Von Dr. Thomas Rompf, Kassenärztliche Bundesvereinigung, Berlin
Der Schutz vor Korruption ist ein gesellschaftliches
Anliegen im Interesse des Rechtsfriedens und der Minimierung von Schäden. Dem
trägt das Hinweisgebergesetz seit dem 2. Juli 2023 Rechnung, stellt damit aber
gleichermaßen Unternehmen und die Verwaltung vor enorme Herausforderungen,
zumal die Normadressaten ihrerseits bei Nicht- oder Falscherfüllung dieser
Standards wiederum von Sanktionen betroffen sein können. Steht das „Ob“ der
Einführung eines Hinweisgeberschutzsystems für Unternehmen und die Verwaltung
nicht zur Disposition, eröffnet das Gesetz hinsichtlich der Umsetzung einige
Entscheidungsspielräume von rechtlicher, wirtschaftlicher und tatsächlicher
Tragweite. In diesem Zusammenhang sind auch angrenzende Rechtsgebiete wie das
Arbeitsrecht oder das Recht des Datenschutzes betroffen. Der Hinweisgeberschutz
soll den bisherigen Konflikt zwischen der Loyalität gegenüber dem Arbeit- und
Dienstgeber einerseits und der Aufdeckung von Rechtsverstößen beseitigen.

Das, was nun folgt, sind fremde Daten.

Lemma same_hash_iff a b : same_hash a b = true <-> bl_Hash a <> [] /\ bl_Hash a = bl_Hash b.
Proof.
  unfold same_hash. rewrite andb_true_iff, bool_decide_eq_true, Nat.ltb_lt.
  split; intros [H E]; (split; [|done]); destruct (bl_Hash a); simpl in *; try done; lia.
Qed.

(** The checks a request selects, in order. *)
Definition selected (req : CompareRequest) : list CompareKind :=
  (if cmp_Height req then [CompareHeight] else []) ++
  (if negb (cmp_BlockHashAtHeight req =? 0) then [CompareBlockHash] else []) ++
  (if negb (empty (cmp_TxHash req)) then [CompareTxResult] else []) ++
  (if negb (empty (cmp_SequenceAddress req)) then [CompareAccountSequence] else []) ++
  (if negb (empty (cmp_BalanceAddress req)) then [CompareBalance] else []).

(** What an item means. *)
Definition verdict (req : CompareRequest) (w : wtrace) (it : CompareItem) : Prop :=
  match ci_Kind it with
  | CompareHeight => judged w CLatestBlock
      (answers_agree (fun a b => Z.abs (bl_Height a - bl_Height b) <= cmp_HeightTolerance req)) it
  | CompareBlockHash => judged w (CBlockByHeight (cmp_BlockHashAtHeight req))
      (answers_agree (fun a b => bl_Hash a <> [] /\ bl_Hash a = bl_Hash b)) it
  | CompareTxResult => judged w (CTx (cmp_TxHash req)) tx_agree it
  | CompareAccountSequence => judged w (CAccount (cmp_SequenceAddress req)) (answers_agree (fun a b => snd a = snd b)) it
  | CompareBalance => judged w (CBalance (cmp_BalanceAddress req) (cmp_BalanceDenom req)) (answers_agree eq) it
  end.

Lemma kinds_all (b : bool) kind l (P Q : CompareItem -> Prop) :
  map ci_Kind l = (if b then [kind] else []) -> (forall it, ci_Kind it = kind -> P it -> Q it) ->
  Forall P l -> Forall Q l.
Proof.
  intros Hk Hq Hp. assert (Forall (fun it => ci_Kind it = kind) l) as Hl.
  { destruct b, l as [|it [|? ?]]; try done. injection Hk as Hk. by repeat constructor. }
  rewrite !Forall_forall in *. auto.
Qed.

(** The comparison says what the nodes said.  A comparison that returns
    has one item per selected check, in order, and each item is the verdict on
    the two answers the primary and the secondary gave to that query: it
    matches exactly when both answered and their latest heights are within the
    tolerance, their blocks at the height have the same non-empty hash, they
    have the transaction at the same height with the same code or both lack
    it, they report the same sequence, the same balance.  An error on either
    side is never a match, the shared absence of a transaction apart. *)
Theorem compare_sound (req : CompareRequest) (y y' : Store * Failover) (w : wtrace) (items : list CompareItem)
    (Hh : forall n b, heard (Send n CLatestBlock) (Ok b) ∈ w -> 0 <= bl_Height b < 2 ^ 63)
    (H : exec R (Compare Error req) y w (Ok items) y') :
  map ci_Kind items = selected req /\ Forall (verdict req w) items.
Proof.
  unfold Compare in H. destruct (empty_request req); [by destruct H as (_ & [=] & _)|].
  apply exec_r_bind_ok in H as (la & ya & wa & w1 & -> & Ha & H).
  apply exec_r_bind_ok in H as (lb & yb & wb & w2 & -> & Hb & H).
  apply exec_r_bind_ok in H as (lc & yc & wc & w3 & -> & Hc & H).
  apply exec_r_bind_ok in H as (ld & yd & wd & w4 & -> & Hd & H).
  apply exec_r_bind_ok in H as (le & ye & we & w5 & -> & He & H). destruct H as (-> & [= ->] & _).
  eapply compare_one_judged in Ha as [Ka Ja];
    [|intros a b Hx Hz; apply within_abs; (eapply Hh; apply elem_of_app; left; eassumption)].
  eapply compare_one_judged in Hb as [Kb Jb]; [|intros a b _ _; apply same_hash_iff].
  apply compare_tx_judged in Hc as [Kc Jc].
  eapply compare_one_judged in Hd as [Kd Jd]; [|intros a b _ _; apply Z.eqb_eq].
  eapply compare_one_judged in He as [Ke Je]; [|intros a b _ _; apply Z.eqb_eq].
  unfold selected. rewrite !map_app, Ka, Kb, Kc, Kd, Ke. split; [done|].
  rewrite !Forall_app. split_and!;
    (eapply kinds_all; [eassumption| |eassumption]); intros it E J; unfold verdict; rewrite E;
    repeat (apply judged_app; first [left; exact J | right]); exact J.
Qed.
End comparison.

(** ** Promotion *)

Section promotion.
Context (policy : FailoverPolicy) (o : oracle (C := wire)).

Fixpoint calls {A} (op : node -> wire (result err A)) (n : nat) : pooled unit :=
  match n with
  | O => Done tt
  | S n' => let* _ := do_call policy op in calls op n'
  end.

(** The errors that count against a node. *)
Definition transport (er : err) : Prop := er <> ErrUnsupported /\ er <> ErrSimulateUnavailable /\ er <> ErrClientNotFound.

Lemma do_call_fails {A} (op : node -> wire (result err A)) er s f :
  o _ (op (f_active f)) = Err er -> transport er -> o _ CtxErr = false ->
  o_state (run o (do_call policy op) (s, f)) = (s, fail_once policy f) /\
  o_value (run o (do_call policy op) (s, f)) =
    match o _ (Send (other (f_active f)) CNodeStatus) with
    | Ok _ => o _ (op (other (f_active f))) | Err _ => Err er
    end.
Proof.
  intros He (H1 & H2 & H3) Hctx. cbn. rewrite He. cbn. rewrite Hctx.
  destruct er; try done; cbn; destruct (o _ (Send (other (f_active f)) CNodeStatus)); done.
Qed.

(** A failing node is demoted.  While the active node answers a call with
    a transport error and nothing else happens, a call is answered by the
    standby when that is healthy and with the error otherwise, the active node
    keeps its place for every call before the threshold, and the call that
    reaches the threshold makes the standby active with no failures counted. *)
Theorem failing_node_demoted {A} (op : node -> wire (result err A)) (er : err) (s : Store) (f : Failover) (n : nat)
    (Hf : 0 <= f_consecFails f < fp_FailureThreshold policy)
    (He : o _ (op (f_active f)) = Err er) (Ht : transport er) (Hc : o _ CtxErr = false)
    (Hn : f_consecFails f + Z.of_nat n <= fp_FailureThreshold policy) :
  o_state (run o (calls op n) (s, f)) =
    (s, if f_consecFails f + Z.of_nat n =? fp_FailureThreshold policy then MkFailover (other (f_active f)) 0
        else MkFailover (f_active f) (f_consecFails f + Z.of_nat n)) /\
  (f_consecFails f + Z.of_nat n < fp_FailureThreshold policy ->
   o_value (run o (do_call policy op) (o_state (run o (calls op n) (s, f)))) =
     match o _ (Send (other (f_active f)) CNodeStatus) with
     | Ok _ => o _ (op (other (f_active f))) | Err _ => Err er
     end).
Proof.
  revert f Hf He Hn. induction n as [|n IH]; intros f Hf He Hn.
  - simpl. rewrite Z.add_0_r, (proj2 (Z.eqb_neq _ _)) by lia. split; [by destruct f|]. intros _.
    by apply do_call_fails.
  - cbn [calls]. rewrite run_bind. cbn [o_state].
    destruct (do_call_fails op er s f He Ht Hc) as [-> _]. unfold fail_once.
    destruct (Z.leb_spec (fp_FailureThreshold policy) (f_consecFails f + 1)) as [Hle|Hlt].
    + assert (n = 0%nat) as -> by lia. simpl. rewrite (proj2 (Z.eqb_eq _ _)) by lia. split; [done|lia].
    + destruct (IH (MkFailover (f_active f) (f_consecFails f + 1))) as [E1 E2]; [simpl; lia|done|simpl; lia|].
      cbn [f_active f_consecFails] in E1, E2.
      replace (f_consecFails f + 1 + Z.of_nat n) with (f_consecFails f + Z.of_nat (S n)) in E1, E2 by lia.
      by rewrite E1 in E2 |- *.
Qed.
End promotion.

(** ** Witnesses *)

(** The primary is down: it answers nothing, the secondary everything. *)
Definition ex_world : answers :=
  MkAnswers (Ok (7, 3)) (Err ErrClientNotFound) (Ok (MkBroadcast "H1" 0 "" true)) (Ok 500) (Err ErrOther)
    (Ok (MkNodeStatus "sovr-1" 10 false)) (Err ErrOther) (Err ErrOther) 11.
Definition ex_primary_down : oracle (C := wire) := fun T w =>
  match w in wire T return T with
  | Send Primary c => answering no_answers _ c
  | Send Secondary c => answering ex_world _ c
  | Local c => answering ex_world _ c
  | CtxErr => false
  end.
Definition ex_policy : FailoverPolicy := fst (NewFailover (MkPolicy 0 0)).
Definition ex_pool : Failover := snd (NewFailover (MkPolicy 0 0)).

(** Read a balance, then broadcast. *)
Definition ex_handler : handler (result err Z * result err BroadcastResult) :=
  let* b := ask (CBalance "sovr1a" BaseDenom) in
  let* r := ask (CBroadcast [Byte.x01] BroadcastSync) in
  Done (b, r).

(** The balance comes from the standby; the broadcast is tried once, on the
    failing active node. *)
Lemma failover_refines_witness :
  exists w tr s1, exec eq ex_handler (empty_store 5) tr (Ok 500, Err ErrOther) s1 /\ sent w = broadcasts tr /\
    pool_ok ex_policy (MkFailover Primary 2).
Proof.
  pose (p := behind ex_policy (fun _ => "error") ex_handler).
  assert (Reflexive (pool_moves ex_policy eq)) as Hrefl by (intros y; split; [reflexivity|done]).
  destruct (run_exec (pool_moves ex_policy eq) ex_primary_down p (empty_store 5, ex_pool)) as [w H].
  assert (o_value (run ex_primary_down p (empty_store 5, ex_pool)) = (Ok 500, Err ErrOther)) as Ev by (vm_compute; reflexivity).
  assert (o_state (run ex_primary_down p (empty_store 5, ex_pool)) = (empty_store 5, MkFailover Primary 2)) as Es
    by (vm_compute; reflexivity).
  rewrite Ev, Es in H.
  destruct (failover_refines ex_policy (fun _ => "error") eq ltac:(done) ex_handler _ _ _ _ w _ H)
    as (tr & s1 & He & _ & Hb & _ & Hp).
  exists w, tr, s1. split; [exact He|]. split; [exact Hb|]. apply Hp. split; done.
Defined.

(** Latest heights 10 and 12, with a tolerance of one. *)
Definition ex_block (h : Z) : Block := MkBlock "sovr-1" h [] 0 [] [].
Lemma compare_sound_witness :
  exists it, map ci_Kind [it] = [CompareHeight] /\ ci_Match it = false /\
    verdict (MkCompareRequest true 1 0 "" "" "" "")
      [heard (Send Primary CLatestBlock) (Ok (ex_block 10)); heard (Send Secondary CLatestBlock) (Ok (ex_block 12))] it.
Proof.
  pose (req := MkCompareRequest true 1 0 "" "" "" "").
  pose (w := [heard (Send Primary CLatestBlock) (Ok (ex_block 10)); heard (Send Secondary CLatestBlock) (Ok (ex_block 12))]).
  pose (it := compare_item (fun _ => "error") CompareHeight (fun b => Tx.int_String (bl_Height b)) (within 1)
    (Ok (ex_block 10)) (Ok (ex_block 12))).
  assert (exec eq (Compare (fun _ => "error") req) (empty_store 5, ex_pool) w (Ok [it]) (empty_store 5, ex_pool)) as H.
  { exists (Ok (ex_block 10)), [heard (Send Secondary CLatestBlock) (Ok (ex_block 12))]. split; [done|].
    exists (Ok (ex_block 12)), []. by repeat split. }
  assert (forall n b, heard (Send n CLatestBlock) (Ok b) ∈ w -> 0 <= bl_Height b < 2 ^ 63) as Hh.
  { intros n b Hb. pose (height := fun (e : { T : Type & (wire T * T)%type }) =>
      match fst (projT2 e) in wire T return T -> Z with
      | Send n c => match c in call T return T -> Z with
                    | CLatestBlock => fun x => match x with Ok b => bl_Height b | Err _ => 0 end
                    | _ => fun _ => 0 end
      | _ => fun _ => 0 end (snd (projT2 e))).
    change (0 <= height (heard (Send n CLatestBlock) (Ok b)) < 2 ^ 63).
    unfold w in Hb. apply elem_of_cons in Hb as [Hb|Hb%list_elem_of_singleton]; rewrite Hb; cbn; lia. }
  destruct (compare_sound (fun _ => "error") eq req _ _ w [it] Hh H) as [Hk Hv].
  exists it. split_and!; [exact Hk|reflexivity|]. by apply Forall_cons in Hv as [Hv _].
Defined.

Hierzu genießen die Hinweisgeber Schutz vor Repressalien, wobei die Kausalität
zwischen einem Hinweis und einer Benachteiligung vermutet wird und nur vom
Arbeit- bzw. Dienstgeber widerlegt werden kann. Dies erfordert absolute
innerbetriebliche Vertraulichkeit.
Gerade auch im Hinblick auf diese Verpflichtungen
steht zu Beginn die Frage, ob die zu errichtende Stelle intern eingerichtet
oder ein externer Dritter (Rechtsanwalt, Ombudsmann etc.) damit beauftragt wird.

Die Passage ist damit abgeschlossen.